The convocation is made by the President through email, with answer of delivery within three days; in default of it, this can be convened through a registered letter sent at least 10 days before the reunion.

For urgent case, on initiative of the President, the Council can be summoned also without the foretold formality, through the more suitable means for the circumstances; however,  in this case, it is validly summoned only if expressly accepted by the convened members. They must turn out test (received, recording, letter, fax, etc.) of this acceptance.

Art.11 Tasks of the Directive Council

The Council is the permanent directive organ of the Association; it has  all the powers with the exception of those which are exclusively reserved  to the Assembly by the Statute.

In particular, and without that the following list has peremptory nature, the Council can:

  1. promote all necessary actions for the achievement of the  aims planned in the present Statute.

  2. issue  the eventual regulation of the execution of the present Statute and  see the  following modifications to this regulation.

  3. deliberate about admission of the applicants;

  4. manage the patrimony of the Association and organize the one-year budget to submit it to the Assembly; it also takes care the deposit in the office, at least thirty days before the day fixed for the assembly;

  5. give execution to the deliberations of the Assembly;

  6. nominate the representatives of the Association in agencies or national and International authority;

  7. deliberate on the exclusion of the member;

  8. Choose come other offices  that can be add to the main office of  the Association.
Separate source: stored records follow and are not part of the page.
(** A JSON value that is no object, as far as the code looks at it. *)
Inductive non_object : Type :=
| JsonScalar    (* [null], a number or a boolean: [k in v] raises [TypeError] *)
(* a list or a string, and whether ["organizations" in v] holds; [v[k]]
   raises [TypeError] *)
| JsonSequence (has_organizations : bool).

(** What [response.json()] does with a body. *)
Inductive json_body (A : Type) : Type :=
| JsonInvalid                     (* not JSON: [json()] raises *)
| JsonNotObject (v : non_object)  (* JSON, but no object *)
| JsonObject (a : A).
Arguments JsonInvalid {A}.
Arguments JsonNotObject {A} v.
Arguments JsonObject {A} a.

(** The value of [batch_details]: a dictionary, with its
    ["organizations"] if it has the key, or another JSON value. *)
Inductive details_value : Type :=
| DetailsObject (organizations : option (list org_detail))
| DetailsOther (v : non_object).

Record response (A : Type) : Type := mkResponse {
  status_code : Z;
  body        : json_body A
}.

(** What [requests.post] does: it raises (connection error, timeout, ...;
    all of them subclasses of [Exception]) or returns a response. *)
Inductive http_outcome (A : Type) : Type :=
| HttpRaises (reason : string)
| HttpResponse (r : response A).
Arguments HttpRaises {A} reason.
Arguments HttpResponse {A} r.

(** A JSON file on disk, as [os.path.exists] and [json.load] see it. *)
Inductive file_content : Type :=
| FileMissing
| FileNotJson
| FileJson.

(** What the server does with one [bulk_write(..., ordered=False)]: all
    operations applied, or an error after the marked operations. *)
Inductive bulk_outcome : Type :=
| BulkOk
| BulkError (applied : list bool).

(* ===================================================================== *)
(** * 5. Environment, state and trace                                    *)
(* ===================================================================== *)

(** Everything outside the program: the files, the clock, the vendor API,
    and of the database server its failures and its regular expressions.
    Sequences are indexed by the number of calls made so far. *)
Record environment : Type := mkEnv {
  filesystem             : string -> file_content;
  all_Cities             : list string;              (* data/all_Cities.csv *)
  (* data/formatted_industry_tags.json: the items of the dictionary *)
  formatted_industry_tags : list (string * string);
  clock                  : nat -> timestamp;
  search_responses       : nat -> http_outcome search_results;
  details_responses      : nat -> http_outcome (option (list org_detail));
  bulk_results           : nat -> bulk_outcome;
  (* the reads of the two data files by [generate_combinations] (lines
     46-60, in no [try]): [None] when both are read, as the two lists
     above; [Some e] when a read raises [e] (a file that is missing or
     cannot be read, a row without its column, JSON that does not parse) *)
  data_files_error       : option exn;
  (* the server's search for [{"$regex": pattern, "$options": "i"}]:
     [None] for a pattern the server rejects, otherwise the test that the
     pattern is found in a text *)
  regex                  : string -> option (string -> bool)
}.

(** What a run does that can be observed: its store writes, its requests,
    its reports on stdout and its pauses. *)
Inductive event : Type :=
| LogFileNotFound (what path : string)        (* "Cookies file not found: ..." *)
| LogReset (modified : Z)                     (* "Reset n failed combinations ..." *)
| LogNothingToDo
| LogProcessing (processed total : Z) (k : key)
| LogCompleted (k : key) (results : Z)
| LogErrorProcessing (k : key) (e : exn)
| DbUpdateOne (k : key) (s : status) (rc : option Z)
| DbUpdateMany
| DbBulkWrite (ops : list upsert_op) (ok : bool)
| HttpSearch (loc ind_id : string) (page : Z)
| HttpDetails (ids : list string)
| Sleep.

Record state : Type := mkState {
  db_combinations : collection;
  db_organization : list organization_doc;
  db_industry     : list named_doc;
  db_keyword      : list named_doc;
  clock_reads     : nat;
  search_calls    : nat;
  details_calls   : nat;
  bulk_calls      : nat;
  ids_issued      : nat;        (* ObjectIds generated by inserts *)
  trace           : list event
}.

Definition with_combinations (c : collection) (st : state) : state :=
  mkState c (db_organization st) (db_industry st) (db_keyword st)
          (clock_reads st) (search_calls st) (details_calls st) (bulk_calls st)
          (ids_issued st) (trace st).

Definition with_organization (o : list organization_doc) (st : state) : state :=
  mkState (db_combinations st) o (db_industry st) (db_keyword st)
          (clock_reads st) (search_calls st) (details_calls st) (bulk_calls st)
          (ids_issued st) (trace st).

Definition with_industry (i : list named_doc) (st : state) : state :=
  mkState (db_combinations st) (db_organization st) i (db_keyword st)
          (clock_reads st) (search_calls st) (details_calls st) (bulk_calls st)
          (ids_issued st) (trace st).

Definition with_keyword (k : list named_doc) (st : state) : state :=
  mkState (db_combinations st) (db_organization st) (db_industry st) k
          (clock_reads st) (search_calls st) (details_calls st) (bulk_calls st)
          (ids_issued st) (trace st).

Definition tick_clock (st : state) : state :=
  mkState (db_combinations st) (db_organization st) (db_industry st) (db_keyword st)
          (S (clock_reads st)) (search_calls st) (details_calls st) (bulk_calls st)
          (ids_issued st) (trace st).

Definition tick_search (st : state) : state :=
  mkState (db_combinations st) (db_organization st) (db_industry st) (db_keyword st)
          (clock_reads st) (S (search_calls st)) (details_calls st) (bulk_calls st)
          (ids_issued st) (trace st).

Definition tick_details (st : state) : state :=
  mkState (db_combinations st) (db_organization st) (db_industry st) (db_keyword st)
          (clock_reads st) (search_calls st) (S (details_calls st)) (bulk_calls st)
          (ids_issued st) (trace st).

Definition tick_bulk (st : state) : state :=
  mkState (db_combinations st) (db_organization st) (db_industry st) (db_keyword st)
          (clock_reads st) (search_calls st) (details_calls st) (S (bulk_calls st))
          (ids_issued st) (trace st).

Definition tick_ids (st : state) : state :=
  mkState (db_combinations st) (db_organization st) (db_industry st) (db_keyword st)
          (clock_reads st) (search_calls st) (details_calls st) (bulk_calls st)
          (S (ids_issued st)) (trace st).

Definition log_event (e : event) (st : state) : state :=
  mkState (db_combinations st) (db_organization st) (db_industry st) (db_keyword st)
          (clock_reads st) (search_calls st) (details_calls st) (bulk_calls st)
          (ids_issued st) (trace st ++ [e]).

(** A fresh database and a process that has done nothing yet. *)
Definition initial_state : state :=
  mkState [] [] [] [] 0 0 0 0 0 [].

(* ===================================================================== *)
(** * 6. The monad of the Python code                                    *)
(* ===================================================================== *)

(** How a call ends: it returns, it raises, or (a [while] loop that is cut
    off by the fuel of the model) it is still running. *)
Inductive outcome (A : Type) : Type :=
| Returned (a : A)
| Raised (e : exn)
| OutOfFuel.
Arguments Returned {A} a.
Arguments Raised {A} e.
Arguments OutOfFuel {A}.

Definition py (A : Type) : Type := state -> outcome A * state.

Definition ret {A} (a : A) : py A := fun st => (Returned a, st).

Definition bind {A B} (m : py A) (k : A -> py B) : py B :=
  fun st =>
    match m st with
    | (Returned a, st') => k a st'
    | (Raised e, st') => (Raised e, st')
    | (OutOfFuel, st') => (OutOfFuel, st')
    end.

Definition raise {A} (e : exn) : py A := fun st => (Raised e, st).

Definition out_of_fuel {A} : py A := fun st => (OutOfFuel, st).

(** [try: m  except <classes> as e: h e]. *)
Definition try_except {A} (m : py A) (classes : exn -> bool)
           (h : exn -> py A) : py A :=
  fun st =>
    match m st with
    | (Raised e, st') => if classes e then h e st' else (Raised e, st')
    | r => r
    end.

Definition get_state : py state := fun st => (Returned st, st).

Definition modify (f : state -> state) : py unit := fun st => (Returned tt, f st).

Declare Scope py_scope.
Delimit Scope py_scope with py.
Notation "x <- m ;; k" := (bind m (fun x => k))
  (at level 61, m at next level, right associativity) : py_scope.
Notation "m ;; k" := (bind m (fun _ => k))
  (at level 61, right associativity) : py_scope.
Notation "' pat <- m ;; k" := (bind m (fun x => match x with pat => k end))
  (at level 61, pat pattern, m at next level, right associativity) : py_scope.
Local Open Scope py_scope.

(** [when b m]: [if b: m]. *)
Definition when (b : bool) (m : py unit) : py unit :=
  if b then m else ret tt.

(** [for x in xs: body x]. *)
Fixpoint for_each {A} (xs : list A) (body : A -> py unit) : py unit :=
  match xs with
  | [] => ret tt
  | x :: xs' => body x ;; for_each xs' body
  end.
The Directive Council is presided by  the President and, in the event of his absence or his impediment, by the Vice-president.

The Council meetings are validly constituted with the presence of the majority of its members and the deliberations must be assumed to majority of the participants.

The Minutes of the Council are taken down by the President and they  get known to the members within a month from the meeting.

If a councilman cannot be present he will be replaced, according to deliberation of the Council, by the first candidate who had obtained the majority of votes among not-elected in the last reunion.

Art.12 President and Vice-president of the Directive Council

The President of the Directive Council represents the Association to all intents and purposes, of processual order too; he has to execute Council decisions

If he dies before the forfeiture of his mandate, his powers would be exercised to interim by the Vice-president who, within fifteen days, should be summon the Council to nominate a new President.

The Vice-president represents the Association in the event of the absence and the impediment of the President or when he is delegated by him.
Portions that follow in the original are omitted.